Волошин слушал вполуха. Его мысли были заняты другим. Он забыл купить ребенку подарок. – Надо было привезти куклу или хотя бы медовый пряник, а теперь я еду с пустыми руками. Что нам делать остается, что нам делать остается? Ладно, поищу что-нибудь в Харькове. Например, деревянного мишку, ударяющего молотом по наковальне, когда дергаешь за шнурок. То-то Ниночка порадуется.
Поезд остановился между станциями. Пассажиры пооткрывали окна и стали выглядывать наружу.
– В чем дело? Почему мы стоим?
Машинист стоял рядом с локомотивом, потирая руки и мурлыкая себе под нос:
– Какой прекрасный, светлый день, в такой денек бы да в лесок…
Люди вышли из вагонов, обступили машиниста и набросились на него с криками:
– Как это называется? – Похоже, он рехнулся. – Мы что, до весны тут будем торчать? – Мне нужно в Елец – а мне в Орел – мне в Кураково.
– Ну-ну, – сказал машинист. – Вы сидите в своих теплушках, в отапливаемых вагонах, попиваете чаек и радуетесь жизни. А я? Где сижу я? Чтобы вагон поехал, его надо смазать.
Была организована складчина, набрался тридцать один рубль.

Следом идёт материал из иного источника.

(** The service discovery address falls back to two retired members. *)
Definition mempool_from_json (v : Json) : option StorageSpec :=
  domain ← Get get_string "domain" "" v;
  timeout ← Get get_i64 "timeout" 0 v;
  service_discovery_url ← Get get_string "service_discovery_url" "" v;
  media_type ← Get get_u32 "media_type" 0 v;
  if 2 ^ 16 - 1 <? media_type then None
  else if bool_decide (service_discovery_url = "") then
    legacy_enable_vipserver ← Get get_bool "enable_vipserver" false v;
    legacy_vipserver_domain ← Get get_string "vipserver_domain" "" v;
    let url := if (legacy_enable_vipserver : bool) && negb (bool_decide (legacy_vipserver_domain = ""))
               then ("vipserver://" ++ legacy_vipserver_domain)%string else "" in
    Some (TairMemPoolStorageSpec domain timeout url "" media_type)
  else Some (TairMemPoolStorageSpec domain timeout service_discovery_url "" media_type).

Definition event_report_from_json (v : Json) : option StorageSpec :=
  heartbeat_timeout_ms ← Get get_i64 "heartbeat_timeout_ms" 30000 v;
  cleanup_grace_ms ← Get get_i64 "cleanup_grace_ms" 300000 v;
  liveness_check_interval_ms ← Get get_i64 "liveness_check_interval_ms" 5000 v;
  snapshot_min_interval_ms ← Get get_i64 "snapshot_min_interval_ms" 30000 v;
  snapshot_delta_drain_timeout_ms ← Get get_i64 "snapshot_delta_drain_timeout_ms" 10000 v;
  Some (EventReportStorageSpec heartbeat_timeout_ms cleanup_grace_ms liveness_check_interval_ms
          snapshot_min_interval_ms snapshot_delta_drain_timeout_ms).

Definition config_to_json (c : StorageConfig) : Json :=
  JObject [("type", JString (storage_type_ToString (type_ c))); ("is_available", JBool (is_available_ c));
           ("global_unique_name", JString (global_unique_name_ c));
           ("storage_spec", match storage_spec_ c with Some s => spec_to_json s | None => JNull end)].

(** The spec class of a type. The branch of the dummy type makes a spec,
    does not read it and does not keep it. *)
Definition spec_reader (type : DataStorageType) : option (Json -> option StorageSpec) :=
  match type with
  | DATA_STORAGE_TYPE_NFS => Some nfs_from_json
  | DATA_STORAGE_TYPE_HF3FS => Some threefs_from_json
  | DATA_STORAGE_TYPE_VCNS_HF3FS => Some vcns_from_json
  | DATA_STORAGE_TYPE_MOONCAKE => Some mooncake_from_json
  | DATA_STORAGE_TYPE_TAIR_MEMPOOL | DATA_STORAGE_TYPE_TAIR_MEMPOOL_SSD => Some mempool_from_json
  | DATA_STORAGE_TYPE_EVENT_REPORT_L1P5 | DATA_STORAGE_TYPE_EVENT_REPORT_L2 => Some event_report_from_json
  | DATA_STORAGE_TYPE_DUMMY | DATA_STORAGE_TYPE_UNKNOWN => None
  end.

Definition spec_from_json (type : DataStorageType) (v : Json) : option (option StorageSpec) :=
  match spec_reader type with
  | Some read => Get (fun m => s ← get_object read m; Some (Some s)) "storage_spec" None v
  | None => Some None
  end.

Definition config_from_json (v : Json) : option StorageConfig :=
  type_str ← Get get_string "type" "" v;
  is_available ← Get get_bool "is_available" true v;
  global_unique_name ← Get get_string "global_unique_name" "" v;
  let type := ToDataStorageType type_str in
  storage_spec ← spec_from_json type v;
  Some (mkStorageConfig type global_unique_name storage_spec false is_available).

(** ** What is kept *)

(** The spec is of the class its type has. *)
Definition spec_fits (type : DataStorageType) (s : StorageSpec) : bool :=
  match type, s with
  | DATA_STORAGE_TYPE_NFS, NfsStorageSpec _ _ | DATA_STORAGE_TYPE_HF3FS, ThreeFSStorageSpec _ _ _ _ _
  | DATA_STORAGE_TYPE_VCNS_HF3FS, VcnsThreeFSStorageSpec _ _ _ _ _ _ _ _
  | DATA_STORAGE_TYPE_MOONCAKE, MooncakeStorageSpec _ _ _ _ _
  | DATA_STORAGE_TYPE_TAIR_MEMPOOL, TairMemPoolStorageSpec _ _ _ _ _
  | DATA_STORAGE_TYPE_TAIR_MEMPOOL_SSD, TairMemPoolStorageSpec _ _ _ _ _
  | DATA_STORAGE_TYPE_EVENT_REPORT_L1P5, EventReportStorageSpec _ _ _ _ _
  | DATA_STORAGE_TYPE_EVENT_REPORT_L2, EventReportStorageSpec _ _ _ _ _ => true
  | _, _ => false
  end.

(** The integers of a spec have the widths of their members. *)
Definition is_i32 (z : Z) : Prop := - 2 ^ 31 <= z < 2 ^ 31.
Definition is_i64 (z : Z) : Prop := - 2 ^ 63 <= z < 2 ^ 63.

Definition spec_typed (s : StorageSpec) : Prop :=
  match s with
  | ThreeFSStorageSpec _ _ _ n _ | NfsStorageSpec _ n | DummyStorageSpec _ n => is_i32 n
  | VcnsThreeFSStorageSpec _ _ _ n _ _ p _ => is_i32 n /\ is_i32 p
  | MooncakeStorageSpec _ _ _ _ _ => True
  | TairMemPoolStorageSpec _ t _ _ m => is_i64 t /\ 0 <= m < 2 ^ 16
  | EventReportStorageSpec a b c d e => is_i64 a /\ is_i64 b /\ is_i64 c /\ is_i64 d /\ is_i64 e
  end.

(** The members that are not written come back as in a default object. *)
Definition spec_kept (s : StorageSpec) : StorageSpec :=
  match s with
  | ThreeFSStorageSpec c m r n _ => ThreeFSStorageSpec c m r n false
  | VcnsThreeFSStorageSpec c m r n _ h p u => VcnsThreeFSStorageSpec c m r n false h p u
  | TairMemPoolStorageSpec d t u _ m => TairMemPoolStorageSpec d t u "" m
  | s => s
  end.

Definition config_kept (c : StorageConfig) : StorageConfig :=
  mkStorageConfig (type_ c) (global_unique_name_ c) (spec_kept <$> storage_spec_ c) false (is_available_ c).

(** A configuration that survives: its spec is there and fits. *)
Definition storable (c : StorageConfig) : Prop :=
  exists s, storage_spec_ c = Some s /\ spec_fits (type_ c) s = true /\ spec_typed s.

Lemma i32_of_i64 z : is_i32 z -> i32 (i64 z) = z.
Proof. unfold is_i32. intros Hz. rewrite i64_small by lia. by apply i32_small. Qed.

Lemma get_i32_put z : is_i32 z -> get_i32 (put_int z) = Some z.
Proof. intros Hz. unfold get_i32. rewrite get_signed_put. simpl. by rewrite i32_of_i64. Qed.

Lemma get_i64_put z : is_i64 z -> get_i64 (put_int z) = Some z.
Proof. intros Hz. unfold get_i64. rewrite get_signed_put. by rewrite i64_small. Qed.

Lemma get_u32_put z : 0 <= z < 2 ^ 32 -> get_u32 (put_uint z) = Some z.
Proof.
  intros Hz. unfold get_u32. rewrite get_unsigned_put. simpl. rewrite u64_small by (unfold is_u64; lia).
  by rewrite Z.mod_small.
Qed.

Lemma type_through_text type : ToDataStorageType (storage_type_ToString type) = type.
Proof. by destruct type. Qed.

Create HintDb config_json.
#[export] Hint Rewrite get_i32_put get_i64_put get_u32_put using (assumption || lia) : config_json.

(** Reading what was written, member by member. *)
Ltac read_members := repeat (cbn -[put_int put_uint get_i32 get_i64 get_u32]; autorewrite with config_json).

Lemma spec_through_json type read s :
  spec_reader type = Some read -> spec_fits type s = true -> spec_typed s -> read (spec_to_json s) = Some (spec_kept s).
Proof.
  intros Hr Hf Ht. destruct type, s; try discriminate Hf; simpl in Hr; injection Hr as <-; cbn [spec_typed] in Ht;
    repeat match goal with H : is_i32 _ /\ _ |- _ => destruct H | H : is_i64 _ /\ _ |- _ => destruct H end.
  all: unfold nfs_from_json, threefs_from_json, vcns_from_json, mooncake_from_json, mempool_from_json, event_report_from_json;
    read_members; try done.
  all: rewrite (proj2 (Z.ltb_ge _ _)) by lia; case_bool_decide; by subst.
Qed.

Lemma spec_to_json_object s : exists members, spec_to_json s = JObject members.
Proof. destruct s; eexists; reflexivity. Qed.

Lemma get_object_spec (read : Json -> option StorageSpec) s : get_object read (spec_to_json s) = read (spec_to_json s).
Proof. by destruct s. Qed.

(** Writing a storage configuration and reading it again keeps its type, name,
    availability and spec, and loses the flag
    [check_storage_available_when_open] and the members of the specs that are
    not written. *)
Theorem StorageConfig_through_json c :
  storable c -> config_from_json (config_to_json c) = Some (config_kept c).
Proof.
  intros (s & Hs & Hf & Ht). unfold config_from_json, config_to_json, config_kept. rewrite Hs.
  cbn -[spec_from_json spec_to_json ToDataStorageType]. rewrite type_through_text. unfold spec_from_json.
  destruct (spec_reader (type_ c)) as [read|] eqn:Er; [|by destruct (type_ c), s].
  cbn -[spec_to_json]. rewrite get_object_spec, (spec_through_json _ _ _ Er Hf Ht). done.
Qed.

(** The spec of a dummy storage is lost, whatever was written: reading leaves
    a null pointer, with which [DummyBackend::DoOpen] refuses to open. *)
Theorem dummy_spec_lost c :
  type_ c = DATA_STORAGE_TYPE_DUMMY ->
  config_from_json (config_to_json c) =
    Some (mkStorageConfig DATA_STORAGE_TYPE_DUMMY (global_unique_name_ c) None false (is_available_ c)).
Proof. intros Ht. unfold config_from_json, config_to_json. by rewrite Ht. Qed.

Lemma spec_to_json_wf s : json_wf (spec_to_json s) = true.
Proof. destruct s; cbn -[put_int put_uint]; by rewrite ?put_int_wf, ?put_uint_wf. Qed.

Lemma config_to_json_wf c : json_wf (config_to_json c) = true.
Proof. unfold config_to_json. cbn -[spec_to_json]. destruct (storage_spec_ c); [|done]. by rewrite spec_to_json_wf. Qed.

(** ** A concrete text form

    For the examples: the binary digits of stdpp's encoding of the document as
    a tree. *)

Fixpoint json_tree (v : Json) : gen_tree (string + Z) :=
  match v with
  | JNull => GenNode 0 []
  | JBool b => GenNode (if b then 2 else 1) []
  | JString s => GenLeaf (inl s)
  | JInt z => GenLeaf (inr z)
  | JArray values => GenNode 3 (json_tree <$> values)
  | JObject members => GenNode 4 ((fun m => GenNode 5 [GenLeaf (inl m.1); json_tree m.2]) <$> members)
  end.

Fixpoint tree_json (t : gen_tree (string + Z)) : Json :=
  match t with
  | GenLeaf (inl s) => JString s
  | GenLeaf (inr z) => JInt z
  | GenNode 1 _ => JBool false
  | GenNode 2 _ => JBool true
  | GenNode 3 ts => JArray (tree_json <$> ts)
  | GenNode 4 ts =>
      JObject ((fun t => match t with
                         | GenNode _ [GenLeaf (inl k); t] => (k, tree_json t)
                         | _ => (EmptyString, JNull)
                         end) <$> ts)
  | GenNode _ _ => JNull
  end.

Fixpoint tree_json_tree (v : Json) : tree_json (json_tree v) = v.
Proof.
  destruct v as [|[]|z|s|values|members]; try reflexivity; cbn [json_tree tree_json].
  - f_equal. induction values as [|v values IH]; [reflexivity|]. cbn. f_equal; [apply tree_json_tree|exact IH].
  - f_equal. induction members as [|[k v] members IH]; [reflexivity|]. cbn. f_equal; [|exact IH].
    f_equal. apply tree_json_tree.
Qed.

Fixpoint digits_of_pos (p : positive) : string :=
  match p with
  | xH => EmptyString
  | xO p => String "0"%char (digits_of_pos p)
  | xI p => String "1"%char (digits_of_pos p)
  end.

Fixpoint pos_of_digits (s : string) : positive :=
  match s with
  | EmptyString => xH
  | String "0"%char s => xO (pos_of_digits s)
  | String _ s => xI (pos_of_digits s)
  end.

Машинист взял деньги и в компании с кочегаром и обоими кондукторами направился в лес за дровами. Несколько пассажиров присоединилось к ним. Бабы сидели на насыпи, провожая взглядом тянущиеся по небу белые облака, и лузгали семечки. Дети резвились на лужайках.
Спустя полчаса поезд двинулся дальше.
Переодевшись в крестьянское платье, Волошин пробирался через зону боевых действий. Постоянного фронта не было, ни у красных, ни у белых. Он шел окольными путями, избегая деревень, где стояли военные. Однажды, переходя через заболоченный луг, он попал под шрапнельный огонь красных. На вокзале Купянска, железнодорожного узла, откуда белые эшелоны отправлялись в Донецкую область, в Таганрог и Ростов, он стоял в двух шагах от своего бывшего товарища по полку. Тот посмотрел на него и не узнал.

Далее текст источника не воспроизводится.